Focal adhesion kinase coordinates costamere-related JNK signaling with muscle fiber transformation after Achilles tenotomy and tendon reconstruction.

Exp Mol Pathol 2019 06 15;108:42-56. Epub 2019 Mar 15.

Laboratory for Muscle Plasticity, Department of Orthopedics, University of Zurich, Balgrist Campus, Zurich, Switzerland. Electronic address:

Achilles tendon rupture necessitates rapid tendon reattachment to reinstate plantar flexion before affected muscles deteriorate through muscle fiber atrophy and transformation. The implicated process may involve alterations in sarcolemmal sites of myofibril attachment (costameres), which control myofibrillogenesis via a mechano-regulated mechanism through integrin-associated focal adhesion kinase (FAK). We assessed the contribution of FAK to alterations in fiber type composition and expression of costamere-associated structural proteins, the phosphorylation status of Y397-FAK and downstream mTOR/JNK-P70S6K hypertrophy signaling in rat soleus muscle after Achilles tenotomy and tendon repair.

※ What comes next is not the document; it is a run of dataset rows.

(** A line: indentation, a text and a newline. *)
Lemma lexed_line n u T t l :
  (∀ t l, safe t → lexed t l → lexed (u +:+ t) (T ++ l)) → lexed t l →
  lexed (field_line (spaces n) u +:+ t) (T ++ l).
Proof.
  intros Hu Ht. unfold field_line. rewrite !string_app_assoc. apply lexed_spaces, Hu; [right; by left|]. by apply lexed_nl.
Qed.

(** Text of a line, piece by piece. *)
Lemma piece_word x k u T t l :
  word x = true → word_kind x = k → (∀ t l, safe t → lexed t l → lexed (u +:+ t) (T ++ l)) →
  safe t → lexed t l → lexed ((x +:+ String " " u) +:+ t) (((k, x) :: T) ++ l).
Proof.
  intros Hw Hk Hu Hs Ht. rewrite string_app_assoc, string_app_cons. cbn [app]. apply lexed_word; [done|done| |].
  - rewrite <-Hk. cbn. by rewrite word_kind_breaks.
  - apply lexed_space; [done|]. by apply Hu.
Qed.
Lemma piece_ident x u T t l :
  is_ident x = true → (∀ t l, safe t → lexed t l → lexed (u +:+ t) (T ++ l)) →
  safe t → lexed t l → lexed ((x +:+ String " " u) +:+ t) (((KindIdent, x) :: T) ++ l).
Proof. intros [Hw Hk]%is_ident_kind. by apply piece_word. Qed.

Lemma piece_expr e u T t l :
  wf_expr e = true → (∀ t l, safe t → lexed t l → lexed (u +:+ t) (T ++ l)) →
  safe t → lexed t l → lexed ((printExpr e +:+ String " " u) +:+ t) ((expr_tokens e ++ T) ++ l).
Proof.
  intros Hw Hu Hs Ht. rewrite string_app_assoc, string_app_cons, <-app_assoc. apply lexed_expr; [done|by left|].
  apply lexed_space; [done|]. by apply Hu.
Qed.
Lemma piece_number n u T t l :
  (0 ≤ n)%Z → (∀ t l, safe t → lexed t l → lexed (u +:+ t) (T ++ l)) →
  safe t → lexed t l → lexed ((fmt_Z n +:+ String " " u) +:+ t) (((KindNumber, fmt_Z n) :: T) ++ l).
Proof.
  intros Hn Hu Hs Ht. rewrite string_app_assoc, string_app_cons. cbn [app]. apply lexed_token; [|done|].
  - by apply text_number, is_number_text, nonneg_digits.
  - apply lexed_space; [done|]. by apply Hu.
Qed.
Lemma piece_punct k x u T t l :
  (k, x) ∈ puncts → (∀ t l, safe t → lexed t l → lexed (u +:+ t) (T ++ l)) →
  safe t → lexed t l → lexed ((x +:+ String " " u) +:+ t) (((k, x) :: T) ++ l).
Proof.
  intros Hin Hu Hs Ht. rewrite string_app_assoc, string_app_cons. cbn [app]. apply lexed_punct; [done|by destruct k|].
  apply lexed_space; [done|]. by apply Hu.
Qed.
Lemma piece_open t l : safe t → lexed t l → lexed ("{" +:+ t) ([punct KindLBrace] ++ l).
Proof. intros Hs Ht. apply (lexed_punct _ KindLBrace "{"); [in_puncts|by apply follows_any|done]. Qed.
Lemma piece_close t l : safe t → lexed t l → lexed ("}" +:+ t) ([punct KindRBrace] ++ l).
Proof. intros Hs Ht. apply (lexed_punct _ KindRBrace "}"); [in_puncts|by apply follows_any|done]. Qed.

Lemma lexed_body {A} (E : A → string) (T : A → tokens) xs t l :
  Forall (λ x, ∀ t l, lexed t l → lexed (E x +:+ t) (T x ++ l)) xs → lexed t l →
  lexed (foldr (λ x acc, E x +:+ acc) "" xs +:+ t) (foldr (λ x acc, T x ++ acc) [] xs ++ l).
Proof.
  intros H Ht. induction H as [|x xs Hx _ IH]; [done|]. cbn [foldr]. rewrite string_app_assoc, <-app_assoc. by apply Hx.
Qed.

Lemma lexed_assign n b t l :
  is_ident b.1 = true → wf_expr b.2 = true → lexed t l →
  lexed (field_line (spaces n) (b.1 +:+ (" = " +:+ printExpr b.2)) +:+ t) (assign_tokens b ++ l).
Proof.
  intros Hx Hv. apply lexed_line. intros t' l'. apply (piece_ident b.1 ("= " +:+ printExpr b.2) (punct KindEquals :: expr_tokens b.2)); [done|].
  intros t'' l''. apply (piece_punct KindEquals "=" (printExpr b.2)); [in_puncts|]. by apply lexed_expr.
Qed.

Achilles tenotomy induced a profound deterioration of muscle composition 14 days, but not 4 days, following tendon release, comprising specifically increased area percentages of fast type fibers, fibers with internal nuclei, and connective tissue. Concomitantly, expression of costameric proteins FAK and meta-vinculin, and phosphorylation of T421/S424-P70S6K and T183/Y185-JNK was elevated, all of which was mitigated by tendon reattachment immediately after release. Overexpression of FAK in soleus muscle fibers and reattachment corrected the expression of meta- and gamma-vinculin isoforms to the lower levels in mock controls while further enhancing T183/Y185-JNK phosphorylation and levels of FAK C-terminus-related inhibitory proteins. Co-overexpression of the FAK inhibitor, FRNK, lowered FAK-overexpression driven Y397-FAK phosphorylation and T183/Y185-JNK phosphorylation. FAK levels correlated to molecular and cellular hallmarks of fiber degeneration. The findings demarcate the window between 4 and 14 days after tenotomy as costamere-dependent muscle transformation process, and expose that FAK overexpression prevents molecular aspects of the pathology which within the study limitations does not result in the mitigation of muscle fiber degeneration.250 words.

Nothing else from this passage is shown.